Background: Cardiomyopathy (CM) is a devastating disease that affects millions in the USA. Like many autosomal dominant diseases CM has highly variable penetrance and expressivity. One genetic mechanism that could account for this is epistasis, wherein multiple variants in the same or different genes act together to modify phenotypes. Interestingly, epistatic variants need not be pathogenic on their own, but may only act to modify existing pathogenic variants in the genome. A corollary to this is that epistatic variants need not be rare or as deleterious to gene function as pathogenic variants. In the past 5 years there have been numerous, independent reports of digenic inheritance in clinical CM cohorts.
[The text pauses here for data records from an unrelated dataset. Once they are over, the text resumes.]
(* ===== verification/TlElab.v ===== *)
(** The elaboration of a crossbar whose hosts are connected to its devices: what processing a device, a
    host and the crossbar does. *)

From S2P Require Import Prelude BitLoops PyList Tlgen TlFacts.

#[local] Open Scope stdpp_scope.
#[local] Open Scope list_scope.

Import Xbar.

(** [set_solver] without the hypotheses that do not speak of sets. *)
Ltac sets :=
  repeat match goal with
  | H : ?T |- _ => lazymatch T with ?x ∈ (_ : gset _) => fail | ?x ∉ (_ : gset _) => fail | _ ⊆ (_ : gset _) => fail | _ =@{nat} _ => fail | gset _ => fail | nat => fail | _ => clear H end
  end; set_solver.

Section elaboration.
Context (x0 : Xbar) (Hx0 : bipartite x0).

Lemma elab_sets f H D Z H' D' Z' x : elab x0 f H D Z x → H ≡ H' → D ≡ D' → Z ≡ Z' → elab x0 f H' D' Z' x.
Proof. intros ? E1%leibniz_equiv E2%leibniz_equiv E3%leibniz_equiv. by subst. Qed.

Lemma elab_lt f H D Z x n : elab x0 f H D Z x → n ∈ H ∪ D → (n < length (nodes x))%nat.
Proof. intros. by eapply waiting_lt. Qed.

(** *** Devices *)

Lemma device_start f H D Z x d nd : elab x0 f H D Z x → d ∈ D → nodes x !! d = Some nd →
  node_type nd = DEVICE ∧ n_ds nd = [] ∧ f d = d ∧ type_at x0 d = Some DEVICE ∧ (∀ e, e ∈ n_us nd → (e < length (edges x0))%nat).
Proof.
  intros Hel Hd Hn. destruct (el_device _ _ _ _ _ _ Hel d Hd) as (nd' & nd0 & E & E0 & Ht & Hus & Hds). rewrite Hn in E. injection E as <-.
  assert (Ht0 : type_at x0 d = Some DEVICE).
  { unfold type_at. rewrite E0. cbn. destruct (sd_node _ _ _ (el_sub _ _ _ _ _ _ Hel) _ _ E0) as (nd' & E' & (_ & Ht' & _)). rewrite Hn in E'. injection E' as <-. congruence. }
  split_and!; try done.
  - apply (sd_old _ _ _ (el_sub _ _ _ _ _ _ Hel)). by apply lookup_lt_Some in E0.
  - intros e He. rewrite Hus in He. apply (g_us _ (bp_graph _ Hx0) d nd0 e E0) in He as (u & He). by apply lookup_lt_Some in He.
Qed.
There have also been a small handful of reports of epistasis in mouse models of CM. However, there are few, if any, published reports testing clinically identified epistatic inheritance in a model system to establish causality, a critical unmet need. Hypothesis: Multiple pathogenic mutations lead to more severe phenotype in CM and seemingly benign variants cause more severe disease in combination with known pathogenic variants.
Specific Aims :
Aim1 : Identify candidate epistatic interactors for CM.
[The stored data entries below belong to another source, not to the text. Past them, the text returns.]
(** * Eduroam log analysis: the parsing and classification pipeline

    A shallow embedding of [src/log_generator.py] (the minimal analyzer,
    [extract_summary_tables_from_stream]) and of [src/ritik.py] (the
    extended analyzer, [EduroamLogAnalyzer.parse_eduroam_log],
    [enrich_log_data], [analyze_movements]).

    Conventions of the embedding.
    - A Python [str] is a [string]; a character is an [ascii], read as the
      code point U+0000..U+00FF.  The tables for [\w], [\s] and [str.lower]
      are the ones CPython uses on that range; code points above U+00FF are
      outside the model.
    - A compiled pattern is a value of [regex]; [exec] is the backtracking
      matcher of [re], which explores alternatives in priority order, so the
      captured groups are the ones Python reports.
    - A value that may raise is a [result]; a pandas table is a [DataFrame],
      a list of named columns.
    - [pd.to_datetime] is library code: the parser of one timestamp is a
      variable of the sections below, and [strptime] is an instance of it
      for the format ['%a %b %d %H:%M:%S %Y'].
    - [np.random.uniform] draws from an explicit generator state; a float
      is a rational number. *)

From Stdlib Require Import String Ascii List Bool Arith NArith Lia QArith.
Import ListNotations.
Close Scope Q_scope.
Open Scope string_scope.

Set Implicit Arguments.

(** ** Python characters and strings *)

Module Py.

Definition code (a : ascii) : N := N_of_ascii a.

Definition in_range (lo hi : N) (a : ascii) : bool :=
  (N.leb lo (code a) && N.leb (code a) hi)%bool.

Definition is_digit (a : ascii) : bool := in_range 48 57 a.
Definition is_ascii_upper (a : ascii) : bool := in_range 65 90 a.
Definition is_ascii_lower (a : ascii) : bool := in_range 97 122 a.

(** [str.isalnum] or ['_'] on U+0000..U+00FF: the ASCII letters and digits,
    the Latin-1 letters, and the numeric characters U+00B2, U+00B3, U+00B9,
    U+00BC..U+00BE. *)
Definition is_word (a : ascii) : bool :=
  is_digit a || is_ascii_upper a || is_ascii_lower a || N.eqb (code a) 95
  || N.eqb (code a) 170 || N.eqb (code a) 178 || N.eqb (code a) 179
  || N.eqb (code a) 181 || N.eqb (code a) 185 || N.eqb (code a) 186
  || in_range 188 190 a || in_range 192 214 a || in_range 216 246 a
  || in_range 248 255 a.

(** [str.isspace] on U+0000..U+00FF. *)
Definition is_space (a : ascii) : bool :=
  in_range 9 13 a || in_range 28 32 a || N.eqb (code a) 133
  || N.eqb (code a) 160.

Definition is_upper (a : ascii) : bool :=
  is_ascii_upper a || (in_range 192 222 a && negb (N.eqb (code a) 215)).

Definition is_lower_cased (a : ascii) : bool :=
  is_ascii_lower a || (in_range 224 254 a && negb (N.eqb (code a) 247)).

Definition to_lower (a : ascii) : ascii :=
  if is_upper a then ascii_of_N (code a + 32) else a.

Definition to_upper (a : ascii) : ascii :=
  if is_lower_cased a then ascii_of_N (code a - 32) else a.

(** [s.lower()] *)
Fixpoint lower (s : string) : string :=
  match s with
  | EmptyString => EmptyString
  | String a s' => String (to_lower a) (lower s')
  end.

(** [s.startswith(p)] *)
Fixpoint startswith (p s : string) : bool :=
  match p with
  | EmptyString => true
  | String a p' =>
      match s with
      | EmptyString => false
      | String b s' => Ascii.eqb a b && startswith p' s'
      end
  end.

(** [p in s] *)
Fixpoint contains (p s : string) : bool :=
  startswith p s ||
  match s with
  | EmptyString => false
  | String _ s' => contains p s'
  end.

(** [any(p in s for p in ps)] *)
Definition any_in (ps : list string) (s : string) : bool :=
  existsb (fun p => contains p s) ps.

Fixpoint drop (n : nat) (s : string) : string :=
  match n with
  | O => s
  | S n' => match s with EmptyString => EmptyString | String _ s' => drop n' s' end
  end.

(** [s.replace(old, new)] for a non-empty [old]: occurrences are replaced
    from the left, without overlap. *)
Fixpoint replace_fuel (fuel : nat) (old new s : string) : string :=
  match fuel with
  | O => s
  | S fuel' =>
      match s with
      | EmptyString => EmptyString
      | String a s' =>
          if startswith old s
          then new ++ replace_fuel fuel' old new (drop (String.length old) s)
          else String a (replace_fuel fuel' old new s')
      end
  end.

Definition replace (old new s : string) : string :=
  replace_fuel (String.length s) old new s.

Fixpoint lstrip (s : string) : string :=
  match s with
  | EmptyString => EmptyString
  | String a s' => if is_space a then lstrip s' else s
  end.

Fixpoint rstrip (s : string) : string :=
  match s with
  | EmptyString => EmptyString
  | String a s' =>
      match rstrip s' with
      | EmptyString => if is_space a then EmptyString else String a EmptyString
      | t => String a t
      end
  end.

(** [s.strip()] *)
Definition strip (s : string) : string := rstrip (lstrip s).

(** [s.split(sep)] for a one-character separator: never the empty list. *)
Fixpoint split (sep : ascii) (s : string) : list string :=
  match s with
  | EmptyString => [EmptyString]
  | String a s' =>
      if Ascii.eqb a sep then EmptyString :: split sep s'
      else match split sep s' with
           | [] => [String a EmptyString]
           | w :: ws => String a w :: ws
           end
  end.

Definition newline : ascii := ascii_of_N 10.

End Py.

(** ** The [re] module: patterns and the backtracking matcher *)

Module Re.

(** The fragment of the pattern language the two analyzers use.  [Chr p] is
    one character in the class [p] (a literal, a set, an escape or [.]);
    [Rep g p lo hi] is a quantified class, greedy when [g] is true
    ([\d+], [\w{3}], [.*]) and lazy otherwise ([.*?]); [Opt r] is [(r)?];
    [Grp n r] is [(?P<n>r)]; [Bol] is [^]. *)
Inductive regex : Type :=
| Eps
| Bol
| Chr (p : ascii -> bool)
| Cat (r1 r2 : regex)
| Alt (r1 r2 : regex)
| Grp (name : string) (r : regex)
| Opt (r : regex)
| Rep (greedy : bool) (p : ascii -> bool) (lo : nat) (hi : option nat).

(** The groups set so far, most recent first. *)
Definition caps : Type := list (string * string).

Fixpoint lookup (n : string) (c : caps) : option string :=
  match c with
  | [] => None
  | (n', v) :: c' => if String.eqb n n' then Some v else lookup n c'
  end.

(** The text between position [s] and the later position [s1], both given
    as the rest of the subject. *)
Definition taken (s s1 : string) : string :=
  substring 0 (String.length s - String.length s1) s.

Definition orelse {A : Type} (x y : option A) : option A :=
  match x with Some _ => x | None => y end.

Section Exec.

Variable A : Type.

(** Greedy [p{lo,hi}]: take a character while allowed, and give back on
    failure of the rest. *)
Fixpoint rep_greedy (p : ascii -> bool) (lo : nat) (hi : option nat)
    (s : string) (k : string -> option A) {struct s} : option A :=
  match hi with
  | Some O => match lo with O => k s | S _ => None end
  | _ =>
      match s with
      | String a s' =>
          if p a
          then orelse (rep_greedy p (pred lo) (option_map pred hi) s' k)
                      (match lo with O => k s | S _ => None end)
          else match lo with O => k s | S _ => None end
      | EmptyString => match lo with O => k s | S _ => None end
      end
  end.

(** Lazy [p{lo,hi}?]: try the rest first, and take a character on failure. *)
Fixpoint rep_lazy (p : ascii -> bool) (lo : nat) (hi : option nat)
    (s : string) (k : string -> option A) {struct s} : option A :=
  orelse (match lo with O => k s | S _ => None end)
    (match hi with
     | Some O => None
     | _ =>
         match s with
         | String a s' =>
             if p a then rep_lazy p (pred lo) (option_map pred hi) s' k
             else None
         | EmptyString => None
         end
     end).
Aim 2 : Functionally test combinations of known, seemingly benign and pathogenic variants. Study design:
Aim1 : We will use an existing algorithm which prioritizes variants for pathogenicity in CM and modify it to permit discovery of epistatic variants in large publicly available cohorts of CM patients and normal populations. We will also sequence and analyze 40 additional patients with CM followed at Rady Children's Hospital.
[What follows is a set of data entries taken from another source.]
(** * Code_Feeder_Skill: the text-structure engine of [code_cleaner.py] and
    [code_collector.py], embedded as Rocq functions.

    Text is a [string]; each [ascii] stands for one character of a Python
    [str] (code points below 256).  Python dictionaries with a fixed set of
    keys are records, a key that may be absent is an [option] field, the
    [languages] dictionary is a [gmap], Python sets of paths are [gset]s. *)

From Stdlib Require Import ZArith QArith Ascii String.
From stdpp Require Import base option list gmap strings pretty.

Open Scope string_scope.
Open Scope list_scope.
Open Scope Z_scope.

(* stdpp blocks [simpl] on string append; the scanner proofs unfold it. *)
#[global] Arguments String.append !_ _ / : simpl nomatch.

(** ** Python built-ins used by the two scripts *)

Module Py.

Definition code (c : ascii) : N := N_of_ascii c.

(** [str.isspace] on one character (code points below 256); this is also the
    set that [strip], [lstrip] and the regex class [\s] remove or match. *)
Definition is_space (c : ascii) : bool :=
  let n := code c in
  ((9 <=? n) && (n <=? 13) || (28 <=? n) && (n <=? 32) || (n =? 133) || (n =? 160))%N.

(** The line boundaries of [str.splitlines] below 256. *)
Definition is_linebreak (c : ascii) : bool :=
  let n := code c in
  ((10 <=? n) && (n <=? 13) || (28 <=? n) && (n <=? 30) || (n =? 133))%N.

(** [s.splitlines()]: no empty last line, [\r\n] is one boundary.  [cur] is
    the current line, reversed. *)
Fixpoint splitlines_go (cur : string) (s : string) : list string :=
  match s with
  | EmptyString =>
      match cur with EmptyString => [] | _ => [String.rev cur] end
  | String c r =>
      if Ascii.eqb c "013" then
        match r with
        | String "010"%char r' => String.rev cur :: splitlines_go EmptyString r'
        | _ => String.rev cur :: splitlines_go EmptyString r
        end
      else if is_linebreak c then String.rev cur :: splitlines_go EmptyString r
      else splitlines_go (String c cur) r
  end.

Definition splitlines (s : string) : list string := splitlines_go EmptyString s.

(** [sep.join(parts)] *)
Fixpoint join (sep : string) (parts : list string) : string :=
  match parts with
  | [] => EmptyString
  | [p] => p
  | p :: rest => p +:+ sep +:+ join sep rest
  end.

Fixpoint lstrip (s : string) : string :=
  match s with
  | String c r => if is_space c then lstrip r else s
  | EmptyString => EmptyString
  end.

Definition rstrip (s : string) : string := String.rev (lstrip (String.rev s)).

Definition strip (s : string) : string := rstrip (lstrip s).

Definition startswith (s prefix : string) : bool := String.prefix prefix s.

Definition endswith (s suffix : string) : bool :=
  String.prefix (String.rev suffix) (String.rev s).

(** [str.lower] on one character below 256. *)
Definition lower_char (c : ascii) : ascii :=
  let n := code c in
  if ((65 <=? n) && (n <=? 90)
      || (192 <=? n) && (n <=? 222) && negb (n =? 215))%N
  then ascii_of_N (n + 32) else c.

Fixpoint lower (s : string) : string :=
  match s with
  | EmptyString => EmptyString
  | String c r => String (lower_char c) (lower r)
  end.

(** [l[start:stop]] with Python's treatment of negative and out-of-range
    indices. *)
Definition slice_index (n i : Z) : Z :=
  if i <? 0 then Z.max (i + n) 0 else Z.min i n.

Definition slice {A} (l : list A) (start stop : Z) : list A :=
  let n := Z.of_nat (length l) in
  let s := slice_index n start in
  let e := slice_index n stop in
  take (Z.to_nat (e - s)) (drop (Z.to_nat s) l).

(** [x in l] for a list of strings. *)
Definition mem (x : string) (l : list string) : bool :=
  existsb (String.eqb x) l.

End Py.

(** ** The part of Python's [re] that the scripts use

    [re.search] is only ever used for its truth value, so a pattern is
    modelled by the language it denotes and searched with derivatives. *)

Module Re.

Inductive regex :=
| Empty
| Eps
| Class (p : ascii -> bool)
| Cat (r1 r2 : regex)
| Alt (r1 r2 : regex)
| Star (r : regex).

Definition Chr (c : ascii) : regex := Class (Ascii.eqb c).

(** [re.escape(s)]: the text [s] itself. *)
Fixpoint Lit (s : string) : regex :=
  match s with
  | EmptyString => Eps
  | String c r => Cat (Chr c) (Lit r)
  end.

Definition Plus (r : regex) : regex := Cat r (Star r).
Definition Opt (r : regex) : regex := Alt r Eps.
Definition Not (c : ascii) : regex := Class (fun x => negb (Ascii.eqb x c)).

Fixpoint Seq (rs : list regex) : regex :=
  match rs with
  | [] => Eps
  | [r] => r
  | r :: rest => Cat r (Seq rest)
  end.

Fixpoint Any (rs : list regex) : regex :=
  match rs with
  | [] => Empty
  | [r] => r
  | r :: rest => Alt r (Any rest)
  end.

(** [\w] below 256: alphanumeric or underscore. *)
Definition is_word (c : ascii) : bool :=
  let n := Py.code c in
  ((48 <=? n) && (n <=? 57) || (65 <=? n) && (n <=? 90) || (97 <=? n) && (n <=? 122)
   || (n =? 95) || (n =? 170) || (n =? 178) || (n =? 179) || (n =? 181)
   || (n =? 185) || (n =? 186) || (188 <=? n) && (n <=? 190)
   || (192 <=? n) && (n <=? 214) || (216 <=? n) && (n <=? 246) || (248 <=? n))%N.

(** [\s], [\w] and [.] *)
Definition ws : regex := Class Py.is_space.
Definition word : regex := Class is_word.
Definition dot : regex := Class (fun c => negb (Ascii.eqb c "010")).

Fixpoint nullable (r : regex) : bool :=
  match r with
  | Empty => false
  | Eps => true
  | Class _ => false
  | Cat r1 r2 => nullable r1 && nullable r2
  | Alt r1 r2 => nullable r1 || nullable r2
  | Star _ => true
  end.

Fixpoint deriv (a : ascii) (r : regex) : regex :=
  match r with
  | Empty => Empty
  | Eps => Empty
  | Class p => if p a then Eps else Empty
  | Cat r1 r2 =>
      if nullable r1 then Alt (Cat (deriv a r1) r2) (deriv a r2)
      else Cat (deriv a r1) r2
  | Alt r1 r2 => Alt (deriv a r1) (deriv a r2)
  | Star r1 => Cat (deriv a r1) (Star r1)
  end.

(** Some prefix of [s] is in the language of [r]. *)
Fixpoint match_prefix (r : regex) (s : string) : bool :=
  nullable r ||
  match s with
  | EmptyString => false
  | String a s' => match_prefix (deriv a r) s'
  end.

(** Some substring of [s] is in the language of [r]. *)
Fixpoint match_anywhere (r : regex) (s : string) : bool :=
  match_prefix r s ||
  match s with
  | EmptyString => false
  | String _ s' => match_anywhere r s'
  end.

Definition head (s : string) : option ascii :=
  match s with
  | EmptyString => None
  | String c _ => Some c
  end.

Fixpoint last_of (prev : option ascii) (s : string) : option ascii :=
  match s with
  | EmptyString => prev
  | String c r => last_of (Some c) r
  end.

Fixpoint strip_prefix (p s : string) : option string :=
  match p, s with
  | EmptyString, _ => Some s
  | String a p', String b s' => if Ascii.eqb a b then strip_prefix p' s' else None
  | String _ _, EmptyString => None
  end.

(** [\b] between two neighbouring characters (absent at either end of the
    text). *)
Definition boundary (before after : option ascii) : bool :=
  xorb (from_option is_word false before) (from_option is_word false after).

(** [\bNAME\b] found at or after the start of [s], which follows [prev]. *)
Fixpoint word_bounded_search (name : string) (prev : option ascii) (s : string) : bool :=
  match strip_prefix name s with
  | Some rest => boundary prev (head s) && boundary (last_of prev name) (head rest)
  | None => false
  end ||
  match s with
  | EmptyString => false
  | String c r => word_bounded_search name (Some c) r
  end.

(** A pattern as written in the scripts: starting with [^], starting
    anywhere, or the word-bounded name [\bNAME\b]. *)
Inductive pattern :=
| Anchored (r : regex)
| Floating (r : regex)
| WordBounded (name : string).

(** [bool(re.search(pattern, s))] *)
Definition search (p : pattern) (s : string) : bool :=
  match p with
  | Anchored r => match_prefix r s
  | Floating r => match_anywhere r s
  | WordBounded name => word_bounded_search name None s
  end.

End Re.

(** ** code_cleaner.py *)

Module Cleaner.

(** The loop state of [hollow_out_function_bodies].  [output] is the Python
    list of pieces that is joined at the end; a piece is one character or the
    placeholder. *)
Record scan_state := mk_scan {
  output : list string;
  brace_depth : Z;
  in_string : bool;
  in_char : bool
}.

Definition init_scan : scan_state := mk_scan [] 0 false false.

Definition placeholder : string := " /* ... */ ".

Definition str1 (c : ascii) : string := String c EmptyString.

Definition dquote : ascii := "034"%char.
Definition squote : ascii := "039"%char.

(** [i == 0 or content[i - 1] != '\\'], with [prev] the character at [i - 1]
    ([None] when [i == 0]). *)
Definition unescaped (prev : option ascii) : bool :=
  match prev with
  | None => true
  | Some p => negb (Ascii.eqb p "\")
  end.

(** [output and output[-1] == '{'] *)
Definition last_is_open (out : list string) : bool :=
  match last out with
  | Some s => String.eqb s "{"
  | None => false
  end.

Definition emit (piece : string) (st : scan_state) : scan_state :=
  mk_scan (output st ++ [piece]) (brace_depth st) (in_string st) (in_char st).

(** One iteration of the [while] loop at character [char]. *)
Definition scan_step (prev : option ascii) (st : scan_state) (char : ascii)
  : scan_state :=
  if Ascii.eqb char dquote && unescaped prev then
    mk_scan (output st ++ [str1 char]) (brace_depth st)
            (negb (in_string st)) (in_char st)
  else if Ascii.eqb char squote && unescaped prev then
    mk_scan (output st ++ [str1 char]) (brace_depth st)
            (in_string st) (negb (in_char st))
  else if in_string st || in_char st then
    emit (str1 char) st
  else if Ascii.eqb char "{" then
    mk_scan (if brace_depth st =? 0 then output st ++ ["{"] else output st)
            (brace_depth st + 1) (in_string st) (in_char st)
  else if Ascii.eqb char "}" then
    let d := brace_depth st - 1 in
    mk_scan (if d =? 0 then output st ++ ["}"] else output st)
            d (in_string st) (in_char st)
  else if brace_depth st =? 0 then
    emit (str1 char) st
  else if (brace_depth st =? 1) && last_is_open (output st) then
    emit placeholder st
  else st.

(** The [while i < length] loop over the characters from position [i] on. *)
Fixpoint scan (prev : option ascii) (st : scan_state) (content : string)
  : scan_state :=
  match content with
  | EmptyString => st
  | String char rest => scan (Some char) (scan_step prev st char) rest
  end.

(** ["".join(output)] *)
Definition join_pieces (out : list string) : string :=
  foldr String.append EmptyString out.

Definition hollow_out_function_bodies (content : string) : string :=
  join_pieces (output (scan None init_scan content)).

(** [is_junk_filename(filename)] with no extra patterns; [re.IGNORECASE]
    is rendered by matching the lowered file name against the lowered
    patterns. *)
Definition base_patterns : list Re.pattern :=
  [ Re.Floating (Re.Seq [Re.Lit "stm32"; Re.Star Re.dot; Re.Lit "xx"]);
    Re.Floating (Re.Lit "system_");
    Re.Floating (Re.Lit "stm32f4xx_hal_conf");
    Re.Floating (Re.Lit "freertosconfig") ].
Aim 2 : Combinations of pathogenic mutations in TTN, MYH7, LDB3 and MYBPC3, known CM genes, will be functionally tested in human induced pluripotent stem cell derived cardiomyocytes. Mutation- induced biochemical structural and functional phenotypes will be examined, representing a range of cardiac phenotypes. Likewise, we will test a specific, seemingly benign mutation in MYBPC3 (p.R326Q) ? a variant enriched in an existing CM cohort and correlated with increased clinical severity ? in the genetic background of known pathogenic mutations in LDB3 and MYBPC3. We will also test the 6 best candidates from Aim 1 in pathogenic backgrounds. The best candidates from the in vitro model will be assessed in a mouse model. Assessment will be performed in the basal state and after cardiac stress via ventricular pressure overload. Clinical Significance: Currently, genetic diagnoses of CM often fail to predict severity or incidence of heart failure, significantly increasing likelihood of death in CM patients. This is driven in part by poor understanding of genetic interactions in CM. This work will alter how some uncommon variants are interpreted in a clinical setting, improving ability to predict phenotype. Further, this work will provide critically needed data to help generate computational models to predict polygenic inheritance and build infrastructure to conduct high- throughput assays to test polygenic inheritance in CM.
Over 1/500 people will be subject to cardiomyopathy with 200,000 new diagnoses a year. Many of those afflicted can die suddenly if undiagnosed. Determining how our genes play a role in cardiomyopathy is important to making diagnoses. This work seeks to better understand how multiple genes work together to increase the severity and risk of getting cardiomyopathy which will help medical professionals give better treatments and advice to patients.